What the task asks :: Go to the line in the entries below that holds "(* ===== verification/Heartbeat.v ===== *)" and repeat exactly from there through the line that holds "(ServiceType s)) ++", inclusive.

(Collected data entries)
■ ■ ■ ■
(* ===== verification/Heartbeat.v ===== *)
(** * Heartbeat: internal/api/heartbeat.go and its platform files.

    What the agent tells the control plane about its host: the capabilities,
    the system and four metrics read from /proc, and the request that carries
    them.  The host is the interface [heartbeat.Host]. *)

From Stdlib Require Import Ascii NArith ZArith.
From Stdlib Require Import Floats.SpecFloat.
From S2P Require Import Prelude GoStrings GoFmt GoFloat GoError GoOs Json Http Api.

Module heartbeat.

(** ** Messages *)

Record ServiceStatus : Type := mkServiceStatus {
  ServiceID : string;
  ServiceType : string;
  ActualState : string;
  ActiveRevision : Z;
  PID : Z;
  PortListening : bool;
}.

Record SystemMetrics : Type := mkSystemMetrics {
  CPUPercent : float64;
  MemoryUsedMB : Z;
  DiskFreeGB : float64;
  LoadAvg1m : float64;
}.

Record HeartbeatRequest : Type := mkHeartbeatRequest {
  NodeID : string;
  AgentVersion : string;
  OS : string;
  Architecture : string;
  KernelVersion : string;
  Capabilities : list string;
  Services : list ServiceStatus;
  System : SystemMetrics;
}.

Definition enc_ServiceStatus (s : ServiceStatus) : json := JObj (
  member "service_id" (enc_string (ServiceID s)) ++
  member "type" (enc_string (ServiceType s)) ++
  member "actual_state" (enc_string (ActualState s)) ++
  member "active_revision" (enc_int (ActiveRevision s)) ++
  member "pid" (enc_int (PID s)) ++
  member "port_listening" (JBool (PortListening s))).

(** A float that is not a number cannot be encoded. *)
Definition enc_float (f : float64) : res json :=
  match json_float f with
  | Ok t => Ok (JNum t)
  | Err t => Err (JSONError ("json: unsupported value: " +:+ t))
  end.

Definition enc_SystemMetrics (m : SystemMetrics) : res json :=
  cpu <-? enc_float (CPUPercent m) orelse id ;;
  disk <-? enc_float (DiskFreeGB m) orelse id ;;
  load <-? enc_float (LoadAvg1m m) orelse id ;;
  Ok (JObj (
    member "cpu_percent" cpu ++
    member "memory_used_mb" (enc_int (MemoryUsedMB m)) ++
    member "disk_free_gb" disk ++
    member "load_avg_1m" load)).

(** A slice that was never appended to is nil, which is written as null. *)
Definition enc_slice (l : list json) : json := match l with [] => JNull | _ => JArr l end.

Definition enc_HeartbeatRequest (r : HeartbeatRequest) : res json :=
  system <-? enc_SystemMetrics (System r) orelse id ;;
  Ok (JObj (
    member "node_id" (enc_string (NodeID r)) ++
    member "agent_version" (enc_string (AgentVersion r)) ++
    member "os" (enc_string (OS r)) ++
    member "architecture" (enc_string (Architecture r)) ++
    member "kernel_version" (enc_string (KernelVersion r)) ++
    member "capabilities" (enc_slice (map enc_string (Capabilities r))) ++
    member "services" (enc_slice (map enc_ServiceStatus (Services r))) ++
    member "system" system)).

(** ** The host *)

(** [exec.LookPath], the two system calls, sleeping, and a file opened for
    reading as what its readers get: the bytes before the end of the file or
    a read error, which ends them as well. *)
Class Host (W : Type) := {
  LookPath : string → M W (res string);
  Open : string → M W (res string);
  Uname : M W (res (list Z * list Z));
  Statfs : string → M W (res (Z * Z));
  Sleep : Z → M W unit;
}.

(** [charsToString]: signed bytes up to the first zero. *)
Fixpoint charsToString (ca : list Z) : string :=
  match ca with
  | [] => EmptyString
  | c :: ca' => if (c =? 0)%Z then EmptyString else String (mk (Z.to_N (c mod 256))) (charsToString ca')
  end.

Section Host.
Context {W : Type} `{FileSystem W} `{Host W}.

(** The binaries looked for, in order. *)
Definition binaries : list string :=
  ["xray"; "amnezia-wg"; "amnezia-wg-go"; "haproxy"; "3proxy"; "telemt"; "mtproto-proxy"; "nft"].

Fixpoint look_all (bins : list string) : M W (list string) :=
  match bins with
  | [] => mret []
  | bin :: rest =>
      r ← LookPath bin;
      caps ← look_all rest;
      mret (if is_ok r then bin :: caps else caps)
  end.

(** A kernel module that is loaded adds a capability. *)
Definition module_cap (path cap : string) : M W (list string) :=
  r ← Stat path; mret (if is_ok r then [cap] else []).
■ ■ ■ ■
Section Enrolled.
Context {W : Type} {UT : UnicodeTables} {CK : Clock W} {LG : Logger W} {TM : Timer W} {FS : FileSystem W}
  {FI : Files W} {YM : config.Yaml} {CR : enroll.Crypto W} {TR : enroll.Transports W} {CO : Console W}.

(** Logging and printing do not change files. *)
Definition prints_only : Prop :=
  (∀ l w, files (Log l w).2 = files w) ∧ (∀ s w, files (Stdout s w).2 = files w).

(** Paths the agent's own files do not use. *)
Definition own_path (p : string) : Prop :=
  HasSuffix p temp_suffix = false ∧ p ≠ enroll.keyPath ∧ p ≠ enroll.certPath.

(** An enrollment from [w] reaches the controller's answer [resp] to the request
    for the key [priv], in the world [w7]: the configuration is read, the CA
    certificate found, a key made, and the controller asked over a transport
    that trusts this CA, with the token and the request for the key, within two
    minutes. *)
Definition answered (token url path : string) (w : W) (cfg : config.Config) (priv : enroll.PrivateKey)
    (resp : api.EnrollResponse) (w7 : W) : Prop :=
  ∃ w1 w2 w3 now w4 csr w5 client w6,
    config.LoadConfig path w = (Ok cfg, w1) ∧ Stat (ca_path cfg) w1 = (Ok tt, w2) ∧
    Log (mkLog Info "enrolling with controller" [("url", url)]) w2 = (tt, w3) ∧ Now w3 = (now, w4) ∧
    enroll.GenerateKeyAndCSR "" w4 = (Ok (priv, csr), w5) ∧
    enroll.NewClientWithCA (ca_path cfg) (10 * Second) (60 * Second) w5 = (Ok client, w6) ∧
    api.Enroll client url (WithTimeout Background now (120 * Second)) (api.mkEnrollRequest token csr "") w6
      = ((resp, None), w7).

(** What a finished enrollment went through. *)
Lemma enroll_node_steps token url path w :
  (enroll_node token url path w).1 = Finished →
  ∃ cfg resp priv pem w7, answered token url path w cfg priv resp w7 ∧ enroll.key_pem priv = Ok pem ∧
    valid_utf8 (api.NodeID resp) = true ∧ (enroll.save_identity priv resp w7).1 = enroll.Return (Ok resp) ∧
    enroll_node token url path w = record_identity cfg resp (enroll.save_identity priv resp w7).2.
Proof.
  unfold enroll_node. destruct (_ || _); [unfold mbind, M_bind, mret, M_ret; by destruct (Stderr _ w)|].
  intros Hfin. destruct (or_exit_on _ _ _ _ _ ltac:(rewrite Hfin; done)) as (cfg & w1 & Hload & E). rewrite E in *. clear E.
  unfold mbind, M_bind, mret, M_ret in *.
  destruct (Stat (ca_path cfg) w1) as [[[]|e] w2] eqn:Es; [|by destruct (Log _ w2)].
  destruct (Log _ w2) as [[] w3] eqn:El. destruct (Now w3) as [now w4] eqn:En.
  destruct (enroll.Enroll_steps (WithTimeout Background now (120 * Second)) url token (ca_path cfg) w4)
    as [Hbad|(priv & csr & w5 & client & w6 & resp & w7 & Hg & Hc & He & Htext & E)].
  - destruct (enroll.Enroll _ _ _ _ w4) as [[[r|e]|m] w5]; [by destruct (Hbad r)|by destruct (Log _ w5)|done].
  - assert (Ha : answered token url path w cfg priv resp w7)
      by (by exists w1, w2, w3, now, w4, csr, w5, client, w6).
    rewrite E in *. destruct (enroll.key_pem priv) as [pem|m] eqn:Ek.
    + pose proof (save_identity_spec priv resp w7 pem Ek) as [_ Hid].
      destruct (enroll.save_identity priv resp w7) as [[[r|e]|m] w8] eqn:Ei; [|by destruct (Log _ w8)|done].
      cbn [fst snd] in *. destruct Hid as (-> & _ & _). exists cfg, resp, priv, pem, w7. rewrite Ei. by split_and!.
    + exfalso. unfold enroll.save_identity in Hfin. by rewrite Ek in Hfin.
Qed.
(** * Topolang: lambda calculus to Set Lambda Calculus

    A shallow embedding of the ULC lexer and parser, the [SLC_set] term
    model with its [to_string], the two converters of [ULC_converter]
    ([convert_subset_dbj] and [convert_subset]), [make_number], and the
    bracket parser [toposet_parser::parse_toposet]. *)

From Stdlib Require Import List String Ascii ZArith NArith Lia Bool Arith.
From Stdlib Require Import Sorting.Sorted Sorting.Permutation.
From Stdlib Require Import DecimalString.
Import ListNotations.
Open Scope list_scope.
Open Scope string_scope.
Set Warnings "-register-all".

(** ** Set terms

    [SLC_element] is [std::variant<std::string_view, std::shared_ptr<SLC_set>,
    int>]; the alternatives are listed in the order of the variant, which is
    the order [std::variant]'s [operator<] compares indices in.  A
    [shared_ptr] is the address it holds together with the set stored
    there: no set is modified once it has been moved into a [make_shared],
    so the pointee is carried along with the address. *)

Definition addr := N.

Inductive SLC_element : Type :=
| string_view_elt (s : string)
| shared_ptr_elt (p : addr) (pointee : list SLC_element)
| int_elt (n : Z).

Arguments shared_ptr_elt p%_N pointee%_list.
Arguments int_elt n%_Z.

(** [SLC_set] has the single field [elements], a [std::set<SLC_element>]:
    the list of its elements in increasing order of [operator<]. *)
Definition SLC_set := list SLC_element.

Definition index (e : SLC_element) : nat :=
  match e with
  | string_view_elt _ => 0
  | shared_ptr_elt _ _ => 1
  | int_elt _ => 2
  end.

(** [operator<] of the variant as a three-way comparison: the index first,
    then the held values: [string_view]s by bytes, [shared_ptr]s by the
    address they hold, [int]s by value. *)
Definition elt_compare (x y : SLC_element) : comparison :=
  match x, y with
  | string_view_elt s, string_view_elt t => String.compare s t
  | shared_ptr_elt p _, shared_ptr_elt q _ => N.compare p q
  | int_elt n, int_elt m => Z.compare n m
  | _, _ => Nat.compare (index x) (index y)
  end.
■ ■ ■ ■
Exercise output ::
(* ===== verification/Heartbeat.v ===== *)
(** * Heartbeat: internal/api/heartbeat.go and its platform files.

    What the agent tells the control plane about its host: the capabilities,
    the system and four metrics read from /proc, and the request that carries
    them.  The host is the interface [heartbeat.Host]. *)

From Stdlib Require Import Ascii NArith ZArith.
From Stdlib Require Import Floats.SpecFloat.
From S2P Require Import Prelude GoStrings GoFmt GoFloat GoError GoOs Json Http Api.

Module heartbeat.

(** ** Messages *)

Record ServiceStatus : Type := mkServiceStatus {
  ServiceID : string;
  ServiceType : string;
  ActualState : string;
  ActiveRevision : Z;
  PID : Z;
  PortListening : bool;
}.

Record SystemMetrics : Type := mkSystemMetrics {
  CPUPercent : float64;
  MemoryUsedMB : Z;
  DiskFreeGB : float64;
  LoadAvg1m : float64;
}.

Record HeartbeatRequest : Type := mkHeartbeatRequest {
  NodeID : string;
  AgentVersion : string;
  OS : string;
  Architecture : string;
  KernelVersion : string;
  Capabilities : list string;
  Services : list ServiceStatus;
  System : SystemMetrics;
}.

Definition enc_ServiceStatus (s : ServiceStatus) : json := JObj (
  member "service_id" (enc_string (ServiceID s)) ++
  member "type" (enc_string (ServiceType s)) ++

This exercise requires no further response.